(** ** Case analysis of the blocks *)

(** Whatever its input, and whether it returns or raises, the guarded
    classification of one metric appends at most one warning-side alert and
    then at most one critical-side alert, leaves the store alone unless it
    appends a critical-side alert, and with that alert records or resets the
    one limiter it was given. *)
Lemma classify_metric_cases floaty sample config meta_data inc dec n s :
  let s' := fst (classify_metric floaty sample config meta_data inc dec n s) in
  let sid := system_id meta_data in
  let t := last_monitored meta_data in
  exists wa ca,
    data_for_alerting s' = data_for_alerting s ++ wa ++ ca /\
    (wa = [] \/
     exists cur,
       wa = [threshold_alert inc meta_data cur WARNING WARNING] \/
       wa = [threshold_alert dec meta_data cur INFO WARNING]) /\
    ((ca = [] /\ store s' = store s) \/
     (exists cur ls,
        _system_critical_timed_task_limiters (store s) !! sid = Some ls /\
        can_do_task (get_limiter n ls) t = true /\
        ca = [threshold_alert inc meta_data cur CRITICAL CRITICAL] /\
        store s' = limiters_after sid n
                     (fun l => set_last_time_that_did_task l t) (store s)) \/
     (exists cur ls,
        _system_critical_timed_task_limiters (store s) !! sid = Some ls /\
        ca = [threshold_alert dec meta_data cur INFO CRITICAL] /\
        store s' = limiters_after sid n reset (store s))).
Proof.
  intros s' sid t. subst s'.
  assert (Hnone : forall x : CState * Res unit, x = (s, snd x) ->
    exists wa ca,
      data_for_alerting (fst x) = data_for_alerting s ++ wa ++ ca /\
      (wa = [] \/
       exists cur,
         wa = [threshold_alert inc meta_data cur WARNING WARNING] \/
         wa = [threshold_alert dec meta_data cur INFO WARNING]) /\
      ((ca = [] /\ store (fst x) = store s) \/
       (exists cur ls,
          _system_critical_timed_task_limiters (store s) !! sid = Some ls /\
          can_do_task (get_limiter n ls) t = true /\
          ca = [threshold_alert inc meta_data cur CRITICAL CRITICAL] /\
          store (fst x) = limiters_after sid n
                       (fun l => set_last_time_that_did_task l t) (store s)) \/
       (exists cur ls,
          _system_critical_timed_task_limiters (store s) !! sid = Some ls /\
          ca = [threshold_alert dec meta_data cur INFO CRITICAL] /\
          store (fst x) = limiters_after sid n reset (store s)))).
  { intros x ->. exists [], []. cbn. rewrite app_nil_r. auto. }
  unfold classify_metric.
  destruct (not_in_previous_or_None (current sample) (previous sample));
    [|apply Hnone; reflexivity].
  destruct (current sample) as [cur|]; [|apply Hnone; reflexivity].
  unfold _classify_alert. unfold_py. fold sid t.
  destruct (_system_critical_timed_task_limiters (store s) !! sid)
    as [ls|] eqn:Hls; [|apply Hnone; reflexivity].
  destruct s as [st dfa]; cbn in *.
  destruct (warning_threshold config) as [W|], (critical_threshold config) as [C|],
           (floaty (previous sample)) as [p|];
  destruct (warning_enabled config), (critical_enabled config); cbn;
  repeat match goal with
  | |- context [Qleb ?a ?b] => destruct (Qleb a b); cbn
  | |- context [Qltb ?a ?b] => destruct (Qltb a b); cbn
  end;
  rewrite ?Hls; cbn;
  try (destruct (can_do_task (get_limiter n ls) t) eqn:Hcan; cbn);
  repeat match goal with
  | |- context [Qleb ?a ?b] => destruct (Qleb a b); cbn
  | |- context [Qltb ?a ?b] => destruct (Qltb a b); cbn
  end.
  all:
    let finish :=
      (split; [rewrite <- ?app_assoc, ?app_nil_r; reflexivity|]);
      (split;
       [ first [ left; reflexivity
               | right; eexists; left; reflexivity
               | right; eexists; right; reflexivity ]
       | first [ left; split; reflexivity
               | right; left; do 2 eexists;
                 split; [reflexivity|]; split; [eassumption|];
                 split; reflexivity
               | right; right; do 2 eexists;
                 split; [reflexivity|]; split; reflexivity ] ]) in
    first
    [ exists [], []; finish
    | match goal with
      | |- context [(_ ++ [?a]) ++ [?b]] => exists [a], [b]; finish
      end
    | match goal with |- context [_ ++ [?a]] => exists [a], []; finish end
    | match goal with |- context [_ ++ [?a]] => exists [], [a]; finish end ].
Qed.

Lemma back_up_block_cases cfg metrics meta_data s :
  let s' := fst (back_up_block cfg metrics meta_data s) in
  let sid := system_id meta_data in
  (data_for_alerting s' = data_for_alerting s /\ store s' = store s) \/
  (enabled (system_is_down cfg) = true /\
   is_Some (previous (m_went_down_at metrics)) /\
   is_Some (_system_critical_timed_task_limiters (store s) !! sid) /\
   data_for_alerting s' = data_for_alerting s ++ [back_up_alert meta_data] /\
   store s' = limiters_after sid IS_DOWN_LIMITER_NAME reset
                (sent_after sid false (store s))).
Proof.
  intros s' sid. subst s'. unfold back_up_block. unfold_py. fold sid.
  destruct (enabled (system_is_down cfg)); [|left; split; reflexivity].
  destruct (_system_critical_timed_task_limiters (store s) !! sid) as [ls|]
    eqn:Hls; [|left; split; reflexivity].
  destruct (previous (m_went_down_at metrics)) as [p|];
    [|left; split; reflexivity].
  right. cbn. repeat split; eauto.
Qed.

Lemma _process_errors_cases cfg error_data s :
  let s' := fst (_process_errors cfg error_data s) in
  let meta_data := err_meta_data error_data in
  let sid := err_system_id meta_data in
  let t := time meta_data in
  let sent := _system_initial_downtime_alert_sent (store s) in
  let limiters := _system_critical_timed_task_limiters (store s) in
  (data_for_alerting s' = data_for_alerting s /\ store s' = store s) \/
  (exists cls,
     (cls = MetricNotFoundErrorAlert \/ cls = InvalidUrlAlert) /\
     data_for_alerting s'
       = data_for_alerting s ++ [error_alert cls (message error_data) meta_data]
     /\ store s' = store s) \/
  (exists severity,
     (severity = CRITICAL \/ severity = WARNING) /\
     sent !! sid = Some false /\ is_Some (limiters !! sid) /\
     data_for_alerting s'
       = data_for_alerting s ++ [went_down_alert meta_data severity] /\
     store s' = sent_after sid true
                  (limiters_after sid IS_DOWN_LIMITER_NAME
                     (fun l => set_last_time_that_did_task l t) (store s))) \/
  (exists ls downtime,
     sent !! sid = Some true /\ limiters !! sid = Some ls /\
     can_do_task (get_limiter IS_DOWN_LIMITER_NAME ls) t = true /\
     data_for_alerting s'
       = data_for_alerting s ++ [still_down_alert meta_data downtime] /\
     store s' = limiters_after sid IS_DOWN_LIMITER_NAME
                  (fun l => set_last_time_that_did_task l t) (store s)).
Proof.
  intros s' meta_data sid t sent limiters. subst s' sent limiters.
  unfold _process_errors. fold meta_data sid t.
  destruct (code error_data =? 5003)%Z.
  { right; left. eexists. split; [left; reflexivity|]. cbn. auto. }
  destruct (code error_data =? 5009)%Z.
  { right; left. eexists. split; [right; reflexivity|]. cbn. auto. }
  destruct (code error_data =? 5004)%Z; [|left; split; reflexivity].
  unfold_py.
  destruct (enabled (system_is_down cfg)); [|left; split; reflexivity].
  destruct (current (err_went_down_at error_data)) as [c|];
    [|left; split; reflexivity].
  destruct s as [st dfa]; cbn.
  destruct (_system_critical_timed_task_limiters st !! sid) as [ls|] eqn:Hls;
    [|left; split; reflexivity]; cbn.
  destruct (_system_initial_downtime_alert_sent st !! sid) as [[|]|] eqn:Hsent;
    [| |left; split; reflexivity]; cbn.
  - destruct (critical_enabled (system_is_down cfg)); cbn;
      [|left; split; reflexivity].
    rewrite Hls; cbn.
    destruct (can_do_task (is_down_limiter ls) t) eqn:Hcan; cbn;
      [|left; split; reflexivity].
    right; right; right. exists ls, (t - c). repeat split; auto.
  - destruct (critical_enabled (system_is_down cfg)),
             (critical_threshold (system_is_down cfg)) as [C|]; cbn;
    try destruct (Qleb C (t - c)); cbn;
    try (left; split; reflexivity);
    try (right; right; left; exists CRITICAL;
         split; [left; reflexivity|]; repeat split; eauto; fail);
    destruct (warning_enabled (system_is_down cfg)),
             (warning_threshold (system_is_down cfg)) as [W|]; cbn;
    try destruct (Qleb W (t - c)); cbn;
    try (left; split; reflexivity);
    right; right; left; exists WARNING;
    (split; [right; reflexivity|]); repeat split; eauto.
Qed.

+++

▸ **Activity**
A word-for-word copy of the entries, from the first line through the line containing "appends a critical-side", is the whole answer.

▸ **Answer box**
(** ** Case analysis of the blocks *)

(** Whatever its input, and whether it returns or raises, the guarded
    classification of one metric appends at most one warning-side alert and
    then at most one critical-side alert, leaves the store alone unless it
    appends a critical-side alert, and with that alert records or resets the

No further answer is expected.